Today was wet until mid-afternoon, so I found myself looking around the house for pink details to see if I could follow up yesterday's flower collage. That will take a bit longer, but here in pink and pale blue is a detail from my favourite cushion cover, an impulse buy from Ikea many years ago.

Little of note has happened here today. I did some household jobs, helped J to think about next steps in her current animation project, which will form part of a group film, and this afternoon joined a small Camera Club group on Zoom for photographic chat and sharing. Later, as the sky lightened, I did a bit of much needed clearing in the fruit bed, trying to remove enough tall nettles to gain access to the ripening raspberries. There's so much to do - it's in a desperate mess.

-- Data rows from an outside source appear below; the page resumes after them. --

Lemma run_details_replies (env : Env) (mapping : pyval)
    (h : string) (tfc_run_id : pyval) :
  loads_SA_MAPPING env = Some mapping ->
  replies (possible_reply env) (run_details env mapping h tfc_run_id).
Proof.
  intros Hloads. unfold run_details.
  apply replies_lift. intros url _.
  apply replies_http_get. intros resp _.
  destruct (json resp) as [run_json|];
    [|apply replies_return; constructor].
  apply replies_lift. intros run_status _.
  apply replies_lift. intros tfc_ws_id _.
  destruct (py_in_tuple run_status expected_run_status); cbn [negb].
  - by apply workspace_and_mint_replies.
  - apply replies_return. constructor.
Qed.

Lemma account_details_replies (env : Env)
    (mapping tfc_token tfc_run_id : pyval) :
  loads_SA_MAPPING env = Some mapping ->
  replies (possible_reply env)
          (account_details env mapping tfc_token tfc_run_id).
Proof.
  intros Hloads. unfold account_details.
  apply replies_http_get. intros resp _.
  destruct (raise_for_status resp).
  { destruct (status_code resp =? 401); apply replies_return; constructor. }
  destruct (json resp) as [sess_json|];
    [|apply replies_return; constructor].
  apply replies_lift. intros is_sa _.
  destruct (py_eq_True is_sa); cbn [negb].
  - by apply run_details_replies.
  - apply replies_return. constructor.
Qed.

(** Whatever the handler returns is one of these eight replies. *)
Lemma generate_token_possible_reply (env : Env) (t : list event) (r : reply) :
  generate_token env = (t, Return r) -> possible_reply env r.
Proof.
  unfold generate_token.
  destruct (loads_SA_MAPPING env) as [mapping|] eqn:Hloads; [|discriminate].
  revert t r. fold (replies (possible_reply env)).
  apply replies_lift. intros ? [= <-].
  destruct (schema_accepts (get_json env)) eqn:Hschema.
  - destruct (schema_accepts_inv _ Hschema) as (tok & rid & Hreq).
    rewrite Hreq. cbn [negb].
    apply replies_lift. intros tfc_token _.
    apply replies_lift. intros tfc_run_id _.
    by apply account_details_replies.
  - cbn [negb].
    destruct (get_json env) eqn:Hreq;
      apply replies_return; rewrite <- ?Hreq;
      first [ by apply reply_missing_body
            | apply reply_schema_error; by rewrite Hreq ].
Qed.

(** Of these, only the success reply has status 200. *)
Lemma possible_reply_200 (env : Env) (r : reply) :
  possible_reply env r -> http_status r = 200 ->
  exists mapping ws_slug access_token,
    loads_SA_MAPPING env = Some mapping
    /\ py_contains mapping ws_slug = Value true
    /\ r = success_reply access_token.
Proof. intros [] Hstatus; try discriminate. eauto 6. Qed.



(** With an empty mapping no reply has status 200. *)
Lemma empty_mapping_never_200 (env : Env) (t : list event) (r : reply) :
  loads_SA_MAPPING env = Some (PDict ∅) ->
  generate_token env = (t, Return r) ->
  http_status r <> 200.
Proof.
  intros Hloads Hrun%generate_token_possible_reply Hstatus.
  destruct (possible_reply_200 _ _ Hrun Hstatus)
    as (mapping & ws_slug & access_token & Hloads' & Hin & _).
  rewrite Hloads in Hloads'. injection Hloads' as <-.
  simpl in Hin. injection Hin as Hin.
  apply bool_decide_eq_true in Hin as [x Hx].
  by rewrite lookup_empty in Hx.
Qed.

(** ** Before the request is read *)

(** C9: when SA_MAPPING_CONFIG is not valid JSON, [json.loads] raises, the
    handler only logs a warning, and the next statement reads
    [parsed_mapping], which was never assigned: every invocation raises
    UnboundLocalError before any call is made, whatever the request, and so
    returns no reply at all (in particular not the 404 of an empty
    mapping). *)
Theorem invalid_mapping_config_raises (env : Env) :
  loads_SA_MAPPING env = None ->
  generate_token env = ([], Raise (UnboundLocalError "parsed_mapping"))
  /\ forall r, (generate_token env).2 <> Return r.
Proof.
  intros Hloads. unfold generate_token. rewrite Hloads. simpl.
  split; [reflexivity | discriminate].
Qed.

(** C2, at the input where it fails: a request without a JSON body is
    answered 400 with a body that has the error marker and a message, but no
    [token] key at all, unlike every other error reply of the handler. *)
Theorem missing_body_reply_has_no_token (env : Env) (mapping : pyval) :
  loads_SA_MAPPING env = Some mapping ->
  get_json env = PNone ->
  generate_token env = ([], Return missing_body_reply)
  /\ http_status missing_body_reply = 400
  /\ body missing_body_reply !! "status" = Some (PStr "error")
  /\ body missing_body_reply !! "message" =
       Some (PStr "invalid or missing JSON request body")
  /\ body missing_body_reply !! "token" = None.
Proof.
  intros Hloads Hbody. unfold generate_token. rewrite Hloads, Hbody.
  repeat split; vm_compute; reflexivity.
Qed.

(** ** Python comparisons *)

Lemma py_eq_True_spec (v : pyval) :
  py_eq_True v = true <->
  v = PBool true \/ v = PInt 1
  \/ exists f, v = PFloat f /\ float_eq_one f = true.
Proof.
  destruct v as [|b|z|f|s|l|d]; simpl.
  - split; [discriminate|]. intros [?|[?|(?&?&_)]]; discriminate.
  - split; [intros ->; by left|]. intros [[= ->]|[?|(?&?&_)]]; done.
  - rewrite Z.eqb_eq. split; [intros ->; right; by left|].
    intros [?|[[= ->]|(?&?&_)]]; done.
  - split; [intros Hf; right; right; by exists f|].
    intros [?|[?|(f'&[= <-]&Hf)]]; done.
  - split; [discriminate|]. intros [?|[?|(?&?&_)]]; discriminate.
  - split; [discriminate|]. intros [?|[?|(?&?&_)]]; discriminate.
  - split; [discriminate|]. intros [?|[?|(?&?&_)]]; discriminate.
Qed.

Lemma py_in_expected_run_status (v : pyval) :
  py_in_tuple v expected_run_status = true <->
  v = PStr "planning" \/ v = PStr "applying".
Proof.
  unfold py_in_tuple, expected_run_status. simpl. rewrite orb_false_r.
  rewrite orb_true_iff. unfold py_eq_str.
  destruct v as [| | | |s| |];
    try (split; [intros [?|?]; discriminate | intros [?|?]; discriminate]).
  rewrite !bool_decide_eq_true.
  split; (intros [H|H]; [left|right]); congruence.
Qed.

I've just been scanning the numbers from the French exit poll. There's clearly a huge collective sigh of relief that the left alliance and the centre have both, thanks to massive tactical voting and electoral pacts to avoid splitting the centre-left vote, managed to amass more votes than Marine Le Pen's far right. Rallye Nationale will still be strongly represented and, with no group having overall control, it's likely to prove difficult to form a government, but for the moment a populist far right government has been averted. I've been remembering the 2002 French presidential election, when Marine Le Pen's father Jean-Marie, leading the Front National, unexpectedly came second in the first round, leading to a second round in which he confronted the Republican candidate Jacques Chirac. The socialist party, whose candidate Jospin was his main political rival, and many smaller parties, all called on their members to vote for Chirac, enabling him to win with 82% of the vote. I'm relieved at today's result, but no less concerned about the growing strength of the far right across Europe.